I did not find too much interesting content through any of the Tor search engines but the quantity and quality of people down on the Deep Dark Web was intriguing.

I actually found the feeling of anonymity to be paradoxically conspicuous. Being in this environment made me like more of a suspect than a curiosity seeker, and scrutiny of one’s words and movements in felt like it would be more detailed than usual.

The text-heavy tundra reminded this Internaut (bear with me here) of one of my favorite Internet websites ever: The Undiscovered Country, online since 1992 at anus.com: http://www.anus.com/tuc/ .

All in all I found that simply getting and staying on the Dark Web was the chore. Using the Tor browser, a flaky NordVPN, taking whatever “be careful out there” JavaScript precautions as necessary … it just seemed like a long way to go for someone like I who had no good reason to be there.

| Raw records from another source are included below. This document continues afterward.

Lemma hashes_distinct_snoc (rows : list Row.t) (row : Row.t) (h : JSON) :
  json_extract_hash row = Returned (Some h) ->
  hashes_distinct (rows ++ [row])%list
  = hashes_distinct rows && negb (existsb (hash_matches h) rows).
Proof.
  intros Hrow. induction rows as [|r rows IH].
  - reflexivity.
  - cbn [app hashes_distinct existsb]. rewrite IH, forallb_app.
    cbn [forallb]. rewrite Hrow, negb_orb.
    destruct (forallb _ rows), (hashes_distinct rows), (hash_matches h r),
      (existsb (hash_matches h) rows); reflexivity.
Qed.

Lemma forallb_map_ext {A B : Type} (p : B -> bool) (q : A -> bool)
      (f : A -> B) (l : list A) :
  (forall x, p (f x) = q x) -> forallb p (map f l) = forallb q l.
Proof.
  intros H. induction l as [|x l IH]; [reflexivity|].
  cbn [map forallb]. now rewrite H, IH.
Qed.

Lemma hashes_distinct_update (id v : Z) (rows : list Row.t) :
  hashes_distinct
    (map (fun r => if Row.id r =? id then Row.set_isHiden v r else r) rows)
  = hashes_distinct rows.
Proof.
  induction rows as [|r rows IH]; [reflexivity|].
  cbn [map hashes_distinct]. rewrite IH. f_equal.
  apply forallb_map_ext. intros r'.
  assert (E : json_extract_hash
                (if Row.id r' =? id then Row.set_isHiden v r' else r')
              = json_extract_hash r') by now destruct (Row.id r' =? id).
  rewrite E. destruct (json_extract_hash r') as [[h'|]|]; try reflexivity.
  now destruct (Row.id r =? id).
Qed.

Lemma step_keeps_distinct (w : World) (o : Operation) :
  store_ok w = true -> operation_ok o = true ->
  hashes_distinct (videos w) = true ->
  hashes_distinct (videos (step w o)) = true.
Proof.
  intros Hok Ho Hd. destruct o as [info fileIds now|op]; cbn [step].
  - cbn [operation_ok] in Ho. apply andb_prop in Ho as [Hinfo _].
    destruct (assoc "hash" info) as [h|] eqn:Hh;
      [|unfold createVideo; now rewrite Hh].
    rewrite (createVideo_cases w info fileIds now h Hok Hh).
    destruct (find (hash_matches h) (videos w)) eqn:Ef; [exact Hd|].
    destruct (getMetadataId (JAVID info) (linker w)) as [metaId linker'].
    destruct (metaId =? 0); cbn [snd videos]; [exact Hd|].
    rewrite (hashes_distinct_snoc _ _ h), Hd, find_existsb, Ef;
      [reflexivity|].
    unfold json_extract_hash, inserted_row. cbn [Row.videoMetadata].
    now rewrite (JSON_parse_stringify _ Hinfo), Hh.
  - rewrite apply_op_eq. cbn [set_videos videos].
    now rewrite hashes_distinct_update.
Qed.

End MoreVideoFacts.

(** * Further properties of the catalogue *)

Section Extras.
Context {collaborators : Collaborators}.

It is a chore I would happily put up with if I had legitimate reason to go underground.

If you honestly need anonymity, if you genuinely need a lung and think you can trust some anonymous rando from the Dark Web to provide one, if you really need an assassin or a 5-figure iTunes gift card at pennies on the dollar, the Dark Web is your place.

For now I plan to stay with the Dork Web, though I think these Alternate Internets are going to mushroom and access to them will become easier.